By Josie Oldenburg — My three sons are experiencing their first Christmas season in the United States this year. They are not impressed. The tree that fits in our small rented house is too tiny. We moved from Ukraine to Southern California, so there’s no snow. It just doesn’t feel like Christmas, they say.
I get it. Twelve years ago, I started celebrating Christmas in Ukraine. I didn’t have kids yet, but I sure did have traditions that I’d unintentionally hauled with me all the way from California.
To get a tree right after Thanksgiving, my husband and I paid about $40 for a tiny potted version on sale at a nursery, probably intended for someone to plant at their village home. To us, that price seemed normal. Our language teacher, on the other hand, shook her head and laughed about it for years. We understood her reaction four weeks later, when beautiful trees appeared for sale on every street corner — priced at $10 or less and just in time for New Year’s, when Ukrainians decorate trees and give gifts.

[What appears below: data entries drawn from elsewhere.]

Definition with_stage (self : Ext) (st : option Stage) : Ext :=
  {| usd_stage := st;
     _orig_colors := _orig_colors self;
     _cp_model := _cp_model self;
     _target_dt_model := _target_dt_model self;
     _mode_model := _mode_model self;
     _color_override_enabled_model := _color_override_enabled_model self |}.

(** [stage.GetPrimAtPath(path)]; [None] is the invalid prim. *)
Definition GetPrimAtPath (self : Ext) (path : string) : option Prim :=
  match usd_stage self with
  | Some st => prims st !! path
  | None => None
  end.

(** A prim is a handle into the stage: an edit of the prim is an edit of
    the stage that owns it. *)
Definition put_prim (self : Ext) (path : string) (prim : Prim) : Ext :=
  match usd_stage self with
  | Some st =>
      with_stage self
        (Some {| prims := <[path := prim]> (prims st); Traverse := Traverse st |})
  | None => self
  end.

(** ** The override cache *)

Fixpoint cache_get (c : Cache) (path : string) : option (option Value) :=
  match c with
  | [] => None
  | (k, v) :: rest => if String.eqb k path then Some v else cache_get rest path
  end.

(** [path in self._orig_colors]. *)
Definition cache_mem (c : Cache) (path : string) : bool :=
  match cache_get c path with Some _ => true | None => false end.

(** [self._orig_colors[path] = v] for a key that is not in the dict. *)
Definition cache_add (c : Cache) (path : string) (v : option Value) : Cache :=
  c ++ [(path, v)].

(** ** Classification *)

Definition tol : float := 0.001%float.

Inductive Band := Neutral | Under | Match | Over.

Definition classify (delta_t target_dt : float) : Band :=
  if (target_dt <=? 0)%float then Neutral
  else if (delta_t <? target_dt - tol)%float then Under
  else if (abs (delta_t - target_dt) <=? tol)%float then Match
  else Over.

Definition band_color (b : Band) : Vec3f :=
  match b with
  | Neutral => Gf_Vec3f 0.5 0.5 0.5
  | Under => Gf_Vec3f 0 1 0
  | Match => Gf_Vec3f 1 1 0
  | Over => Gf_Vec3f 1 0 0
  end.

Definition displayColor : string := "primvars:displayColor".
Definition rackPowerW : string := "user:rackPowerW".
Definition mdotActual : string := "user:mdotActual".
Definition mdotRequired : string := "user:mdotRequired".

(** The authored display colour of a prim, as the cache records it. *)
Definition authored_color (prim : Prim) : option Value :=
  match GetAttribute prim displayColor with
  | Some color_attr => attr_value color_attr
  | None => None
  end.

Definition _apply_color_for_prim (self : Ext) (path : string)
    (delta_t target_dt : float) : Ext :=
  match _get_stage self with
  | None => self
  | Some _ =>
    match GetPrimAtPath self path with
    | None => self
    | Some prim =>
      let self1 :=
        if cache_mem (_orig_colors self) path then self
        else with_orig_colors self
               (cache_add (_orig_colors self) path (authored_color prim)) in
      let color := band_color (classify delta_t target_dt) in
      put_prim self1 path (set_or_create prim displayColor (VColor3fArray [color]))
    end
  end.

(** ** The restore pass *)

Definition restore_one (self : Ext) (entry : string * option Value) : Ext :=
  let '(path, orig) := entry in
  match GetPrimAtPath self path with
  | None => self
  | Some prim =>
    match orig with
    | None =>
      match GetAttribute prim displayColor with
      | Some _ => put_prim self path (RemoveProperty prim displayColor)
      | None => self
      end
    | Some v => put_prim self path (set_or_create prim displayColor v)
    end
  end.

Definition _restore_colors (self : Ext) : Ext :=
  match _get_stage self with
  | None => self
  | Some _ =>
    with_orig_colors (fold_left restore_one (_orig_colors self) self) []
  end.

(** ** The recompute pass *)

(** How a call ends: it returns, or an exception escapes it.  Either way
    the edits made so far stay. *)
Inductive Outcome :=
| Returned (self : Ext)
| Raised (self : Ext).

Definition final (o : Outcome) : Ext :=
  match o with Returned s => s | Raised s => s end.

(** [x / y] on Python floats; [None] is [ZeroDivisionError]. *)
Definition py_div (x y : float) : option float :=
  if (y =? 0)%float then None else Some (x / y)%float.

(** [max(a, b)]: [b] when [b > a], else [a]. *)
Definition py_max (a b : float) : float :=
  if (a <? b)%float then b else a.
(** * Connection-pool database wrappers

    A shallow embedding of the two Django database wrappers of the
    repository:

    - [utils/database_wrapper/base.py]  (module [Base] below), built on
      [psycopg_pool.ConnectionPool];
    - [utils/database_wrapper.py]       (module [Simple] below), built on
      [psycopg2.pool.ThreadedConnectionPool].

    Both classes are glue code around collaborators that live outside the
    repository (the Django PostgreSQL backend, the pool libraries, the
    clock, [time.sleep], [logging]).  Those collaborators are kept opaque:
    they are the fields of an [External] record, each a transition on an
    abstract state that may return normally or raise.  Every call the
    wrappers make to a collaborator is appended to a trace together with
    its outcome, so that statements such as "exactly one replacement
    acquisition" are statements about the trace.

    Python numbers (ints and floats alike) are rationals; timestamps are
    rationals counting seconds.  The class-level lock is not modelled: the
    methods are embedded as sequential state transformers.  [logging] calls
    return normally, pool and connection objects are truthy, and only
    exceptions below [Exception] are raised. *)

From Stdlib Require Import QArith ZArith Lia Sorted.
From stdpp Require Import base option list strings gmap.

As happens in so many areas of a cross-cultural worker’s life, our Christmas season morphed as we abandoned certain American traditions and incorporated some of the lovely ways that Ukrainians celebrate at this time of year.
We enjoyed a lengthened Christmas season, opening stockings before the kids went to their public school on December 25, giving gifts on January 1 and more quietly marking our Savior’s birth by having friends over for cake and Scripture reading on January 7, when Eastern Orthodox countries observe Christ’s birth.
We treasured those raucous January 1 sts and those quiet January 7ths — and we don’t intend to leave them in Ukraine. We’ve carried them back to California. Some of our SEND women recently gathered online to share other Advent and Christmas traditions they treasure that can be recreated wherever they go:
Even with all this intentionality, Christmas naturally highlights one of the hard truths of missionary life: We live far away from many of our beloveds. One longtime SEND missionary said, “To this day I cannot listen to the Christmas carol ‘I’ll be Home for Christmas,’ because I know I won’t be home for Christmas and no, you can’t count on me.”
So give yourself (and your family) a break. If it doesn’t “feel” like Christmas, talk about it, but don’t assume your efforts at creating a merry-and-bright season have been in vain. Ask your kids which activities feel essential to Christmas to them and focus your time and effort on those things. And remember, the manger was a place of joy and of grit — it’s okay if your family’s holiday season gets emotionally messy, too.